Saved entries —
(* ===== verification/NetIP.v ===== *)
(** Addresses and networks of Go's [net] package: [ParseIP], [ParseCIDR] and
    [IPNet.Contains], which the address filter of the web service uses. *)

From S2P Require Import Prelude GoInt GoStrings.
Open Scope string_scope.
Open Scope Z_scope.

(** * Parsing *)

(** A decimal field of one to three digits, without leading zeros. *)
Definition v4_field (l : list ascii) : option Z :=
  match l with
  | [] => None
  | [c] => digit_of 10 c
  | c :: _ =>
    if ord c =? 48 then None else
    v ← parse_digits 10 l; if (3 <? length l)%nat || (255 <? v) then None else Some v
  end.

Definition parseIPv4 (l : list ascii) : option (list Z) :=
  fields ← mapM v4_field (split_on (chr 46) l);
  if bool_decide (length fields = 4%nat) then Some fields else None.

(** The hexadecimal digits at the head of a text. *)
Fixpoint hex_run (l : list ascii) : list Z * list ascii :=
  match l with
  | c :: l' =>
    match digit_of 16 c with
    | Some d => let '(ds, r) := hex_run l' in (d :: ds, r)
    | None => ([], l)
    end
  | [] => ([], [])
  end.

(** The groups from [ip] on, with the place of the ellipsis. *)
Fixpoint v6_groups (fuel : nat) (ip : list Z) (ellipsis : option nat) (s : list ascii) : option (list Z * option nat) :=
  match fuel with
  | O => match s with [] => Some (ip, ellipsis) | _ => None end
  | S fuel =>
    if (16 <=? length ip)%nat then match s with [] => Some (ip, ellipsis) | _ => None end else
    let '(ds, rest) := hex_run s in
    if (length ds =? 0)%nat || (4 <? length ds)%nat then None else
    match rest with
    | [] => let acc := digits_value 16 0 ds in Some ((ip ++ [Z.shiftr acc 8; u8 acc])%list, ellipsis)
    | c :: rest' =>
      if ord c =? 46 then
        if bool_decide (ellipsis = None) && negb (length ip =? 12)%nat then None
        else if (16 <? length ip + 4)%nat then None
        else v4 ← parseIPv4 s; Some ((ip ++ v4)%list, ellipsis)
      else
        let acc := digits_value 16 0 ds in
        let ip := (ip ++ [Z.shiftr acc 8; u8 acc])%list in
        if negb (ord c =? 58) then None else
        match rest' with
        | [] => None
        | d :: rest'' =>
          if ord d =? 58 then
            match ellipsis, rest'' with
            | Some _, _ => None
            | None, [] => Some (ip, Some (length ip))
            | None, _ => v6_groups fuel ip (Some (length ip)) rest''
            end
          else v6_groups fuel ip ellipsis rest'
        end
    end
  end.

Definition parseIPv6 (s : list ascii) : option (list Z) :=
  let '(ellipsis, s) := match s with
                        | c :: d :: s' => if (ord c =? 58) && (ord d =? 58) then (Some 0%nat, s') else (None, s)
                        | _ => (None, s)
                        end in
  match ellipsis, s with
  | Some _, [] => Some (repeat 0 16)
  | _, _ =>
    '(ip, ellipsis) ← v6_groups 9 [] ellipsis s;
    match ellipsis with
    | Some e => if (length ip <? 16)%nat then Some (take e ip ++ repeat 0 (16 - length ip) ++ drop e ip)%list else None
    | None => if (length ip <? 16)%nat then None else Some ip
    end
  end.

(** [netip.ParseAddr] without zones: four bytes or sixteen. *)
Definition ParseAddr (s : string) : option (list Z) :=
  match list_find (fun c => ord c ∈ [46; 58; 37]) (chars s) with
  | Some (_, c) => if ord c =? 46 then parseIPv4 (chars s) else if ord c =? 58 then parseIPv6 (chars s) else None
  | None => None
  end.

Definition v4InV6Prefix : list Z := [0; 0; 0; 0; 0; 0; 0; 0; 0; 0; 255; 255].

(** [net.ParseIP]: sixteen bytes; an address with a zone is none. *)
Definition ParseIP (s : string) : option (list Z) :=
  addr ← ParseAddr s; Some (if (length addr =? 4)%nat then v4InV6Prefix ++ addr else addr)%list.

(** * Networks *)

Definition To4 (ip : list Z) : option (list Z) :=
  if (length ip =? 4)%nat then Some ip
  else if (length ip =? 16)%nat && bool_decide (take 12 ip = v4InV6Prefix) then Some (drop 12 ip) else None.

(** [n] ones over [len] bytes. *)
Fixpoint CIDRMask (n : Z) (len : nat) : list Z :=
  match len with
  | O => []
  | S len => (if 8 <=? n then 255 else 256 - 2 ^ (8 - n)) :: CIDRMask (Z.max 0 (n - 8)) len
  end.

Record IPNet := mkIPNet { net_IP : list Z; net_Mask : list Z }.

(** The network of a text [address/bits]; its address is masked. *)
Definition ParseCIDR (s : string) : option IPNet :=
  match split_on (chr 47) (chars s) with
  | addr :: (_ :: _) as parts =>
    ip ← ParseAddr (of_chars addr);
    let mask := drop (S (length addr)) (chars s) in
    n ← parse_digits 10 mask;
    if (0xFFFFFF <=? n) || (8 * Z.of_nat (length ip) <? n) then None
    else let m := CIDRMask n (length ip) in Some (mkIPNet (zip_with Z.land ip m) m)
  | _ => None
  end.

(** [ipNet.Contains(ip)]; an IPv4 network mapped into IPv6 compares the last four
    bytes.  [None] is the nil address. *)
Definition net_contains (n : IPNet) (ip : option (list Z)) : bool :=
  match ip with
  | None => false
  | Some ip =>
    let '(nn, m) := match To4 (net_IP n) with
                    | Some v4 => (v4, if (length (net_Mask n) =? 16)%nat then drop 12 (net_Mask n) else net_Mask n)
                    | None => (net_IP n, net_Mask n)
                    end in
    let ip := default ip (To4 ip) in
    bool_decide (length ip = length nn) &&
    forallb (fun p => Z.land p.1.1 p.2 =? Z.land p.1.2 p.2) (combine (combine nn ip) m)
  end.

Example ip_v4 : ParseIP "192.168.0.1" = Some (v4InV6Prefix ++ [192; 168; 0; 1])%list. Proof. vm_compute. reflexivity. Qed.
Example ip_v6 : ParseIP "fe80::1:2" = Some [254; 128; 0; 0; 0; 0; 0; 0; 0; 0; 0; 0; 0; 1; 0; 2]. Proof. vm_compute. reflexivity. Qed.
Example ip_mapped : ParseIP "::ffff:10.0.0.1" = ParseIP "10.0.0.1". Proof. vm_compute. reflexivity. Qed.
Example ip_bad : ParseIP <$> ["1.2.3"; "1.2.3.256"; "01.2.3.4"; "fe80::1%eth0"; "1::2::3"; "1:2:3:4:5:6:7:8:9"; ""] =
  [None; None; None; None; None; None; None]. Proof. vm_compute. reflexivity. Qed.
Example ip_zone : ParseIP "fe80::1%eth0" = None. Proof. vm_compute. reflexivity. Qed.
Example cidr_in : (fun ip => (fun n => net_contains n (ParseIP ip)) <$> ParseCIDR "192.168.0.7/24") <$>
  ["192.168.0.200"; "192.168.1.1"; "::1"; "::ffff:192.168.0.9"] = [Some true; Some false; Some false; Some true].
Proof. vm_compute. reflexivity. Qed.
Example cidr_bad : ParseCIDR <$> ["10.0.0.0"; "10.0.0.0/33"; "10.0.0.0/"; "x/8"] = [None; None; None; None].
Proof. vm_compute. reflexivity. Qed.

Brief — Every entry above should be transcribed exactly and in full.

Output for this task —
(* ===== verification/NetIP.v ===== *)
(** Addresses and networks of Go's [net] package: [ParseIP], [ParseCIDR] and
    [IPNet.Contains], which the address filter of the web service uses. *)

From S2P Require Import Prelude GoInt GoStrings.
Open Scope string_scope.
Open Scope Z_scope.

(** * Parsing *)

(** A decimal field of one to three digits, without leading zeros. *)
Definition v4_field (l : list ascii) : option Z :=
  match l with
  | [] => None
  | [c] => digit_of 10 c
  | c :: _ =>
    if ord c =? 48 then None else
    v ← parse_digits 10 l; if (3 <? length l)%nat || (255 <? v) then None else Some v
  end.

Definition parseIPv4 (l : list ascii) : option (list Z) :=
  fields ← mapM v4_field (split_on (chr 46) l);
  if bool_decide (length fields = 4%nat) then Some fields else None.

(** The hexadecimal digits at the head of a text. *)
Fixpoint hex_run (l : list ascii) : list Z * list ascii :=
  match l with
  | c :: l' =>
    match digit_of 16 c with
    | Some d => let '(ds, r) := hex_run l' in (d :: ds, r)
    | None => ([], l)
    end
  | [] => ([], [])
  end.

(** The groups from [ip] on, with the place of the ellipsis. *)
Fixpoint v6_groups (fuel : nat) (ip : list Z) (ellipsis : option nat) (s : list ascii) : option (list Z * option nat) :=
  match fuel with
  | O => match s with [] => Some (ip, ellipsis) | _ => None end
  | S fuel =>
    if (16 <=? length ip)%nat then match s with [] => Some (ip, ellipsis) | _ => None end else
    let '(ds, rest) := hex_run s in
    if (length ds =? 0)%nat || (4 <? length ds)%nat then None else
    match rest with
    | [] => let acc := digits_value 16 0 ds in Some ((ip ++ [Z.shiftr acc 8; u8 acc])%list, ellipsis)
    | c :: rest' =>
      if ord c =? 46 then
        if bool_decide (ellipsis = None) && negb (length ip =? 12)%nat then None
        else if (16 <? length ip + 4)%nat then None
        else v4 ← parseIPv4 s; Some ((ip ++ v4)%list, ellipsis)
      else
        let acc := digits_value 16 0 ds in
        let ip := (ip ++ [Z.shiftr acc 8; u8 acc])%list in
        if negb (ord c =? 58) then None else
        match rest' with
        | [] => None
        | d :: rest'' =>
          if ord d =? 58 then
            match ellipsis, rest'' with
            | Some _, _ => None
            | None, [] => Some (ip, Some (length ip))
            | None, _ => v6_groups fuel ip (Some (length ip)) rest''
            end
          else v6_groups fuel ip ellipsis rest'
        end
    end
  end.

Definition parseIPv6 (s : list ascii) : option (list Z) :=
  let '(ellipsis, s) := match s with
                        | c :: d :: s' => if (ord c =? 58) && (ord d =? 58) then (Some 0%nat, s') else (None, s)
                        | _ => (None, s)
                        end in
  match ellipsis, s with
  | Some _, [] => Some (repeat 0 16)
  | _, _ =>
    '(ip, ellipsis) ← v6_groups 9 [] ellipsis s;
    match ellipsis with
    | Some e => if (length ip <? 16)%nat then Some (take e ip ++ repeat 0 (16 - length ip) ++ drop e ip)%list else None
    | None => if (length ip <? 16)%nat then None else Some ip
    end
  end.

(** [netip.ParseAddr] without zones: four bytes or sixteen. *)
Definition ParseAddr (s : string) : option (list Z) :=
  match list_find (fun c => ord c ∈ [46; 58; 37]) (chars s) with
  | Some (_, c) => if ord c =? 46 then parseIPv4 (chars s) else if ord c =? 58 then parseIPv6 (chars s) else None
  | None => None
  end.

Definition v4InV6Prefix : list Z := [0; 0; 0; 0; 0; 0; 0; 0; 0; 0; 255; 255].

(** [net.ParseIP]: sixteen bytes; an address with a zone is none. *)
Definition ParseIP (s : string) : option (list Z) :=
  addr ← ParseAddr s; Some (if (length addr =? 4)%nat then v4InV6Prefix ++ addr else addr)%list.

(** * Networks *)

Definition To4 (ip : list Z) : option (list Z) :=
  if (length ip =? 4)%nat then Some ip
  else if (length ip =? 16)%nat && bool_decide (take 12 ip = v4InV6Prefix) then Some (drop 12 ip) else None.

(** [n] ones over [len] bytes. *)
Fixpoint CIDRMask (n : Z) (len : nat) : list Z :=
  match len with
  | O => []
  | S len => (if 8 <=? n then 255 else 256 - 2 ^ (8 - n)) :: CIDRMask (Z.max 0 (n - 8)) len
  end.

Record IPNet := mkIPNet { net_IP : list Z; net_Mask : list Z }.

(** The network of a text [address/bits]; its address is masked. *)
Definition ParseCIDR (s : string) : option IPNet :=
  match split_on (chr 47) (chars s) with
  | addr :: (_ :: _) as parts =>
    ip ← ParseAddr (of_chars addr);
    let mask := drop (S (length addr)) (chars s) in
    n ← parse_digits 10 mask;
    if (0xFFFFFF <=? n) || (8 * Z.of_nat (length ip) <? n) then None
    else let m := CIDRMask n (length ip) in Some (mkIPNet (zip_with Z.land ip m) m)
  | _ => None
  end.

(** [ipNet.Contains(ip)]; an IPv4 network mapped into IPv6 compares the last four
    bytes.  [None] is the nil address. *)
Definition net_contains (n : IPNet) (ip : option (list Z)) : bool :=
  match ip with
  | None => false
  | Some ip =>
    let '(nn, m) := match To4 (net_IP n) with
                    | Some v4 => (v4, if (length (net_Mask n) =? 16)%nat then drop 12 (net_Mask n) else net_Mask n)
                    | None => (net_IP n, net_Mask n)
                    end in
    let ip := default ip (To4 ip) in
    bool_decide (length ip = length nn) &&
    forallb (fun p => Z.land p.1.1 p.2 =? Z.land p.1.2 p.2) (combine (combine nn ip) m)
  end.

Example ip_v4 : ParseIP "192.168.0.1" = Some (v4InV6Prefix ++ [192; 168; 0; 1])%list. Proof. vm_compute. reflexivity. Qed.
Example ip_v6 : ParseIP "fe80::1:2" = Some [254; 128; 0; 0; 0; 0; 0; 0; 0; 0; 0; 0; 0; 1; 0; 2]. Proof. vm_compute. reflexivity. Qed.
Example ip_mapped : ParseIP "::ffff:10.0.0.1" = ParseIP "10.0.0.1". Proof. vm_compute. reflexivity. Qed.
Example ip_bad : ParseIP <$> ["1.2.3"; "1.2.3.256"; "01.2.3.4"; "fe80::1%eth0"; "1::2::3"; "1:2:3:4:5:6:7:8:9"; ""] =
  [None; None; None; None; None; None; None]. Proof. vm_compute. reflexivity. Qed.
Example ip_zone : ParseIP "fe80::1%eth0" = None. Proof. vm_compute. reflexivity. Qed.
Example cidr_in : (fun ip => (fun n => net_contains n (ParseIP ip)) <$> ParseCIDR "192.168.0.7/24") <$>
  ["192.168.0.200"; "192.168.1.1"; "::1"; "::ffff:192.168.0.9"] = [Some true; Some false; Some false; Some true].
Proof. vm_compute. reflexivity. Qed.
Example cidr_bad : ParseCIDR <$> ["10.0.0.0"; "10.0.0.0/33"; "10.0.0.0/"; "x/8"] = [None; None; None; None].
Proof. vm_compute. reflexivity. Qed.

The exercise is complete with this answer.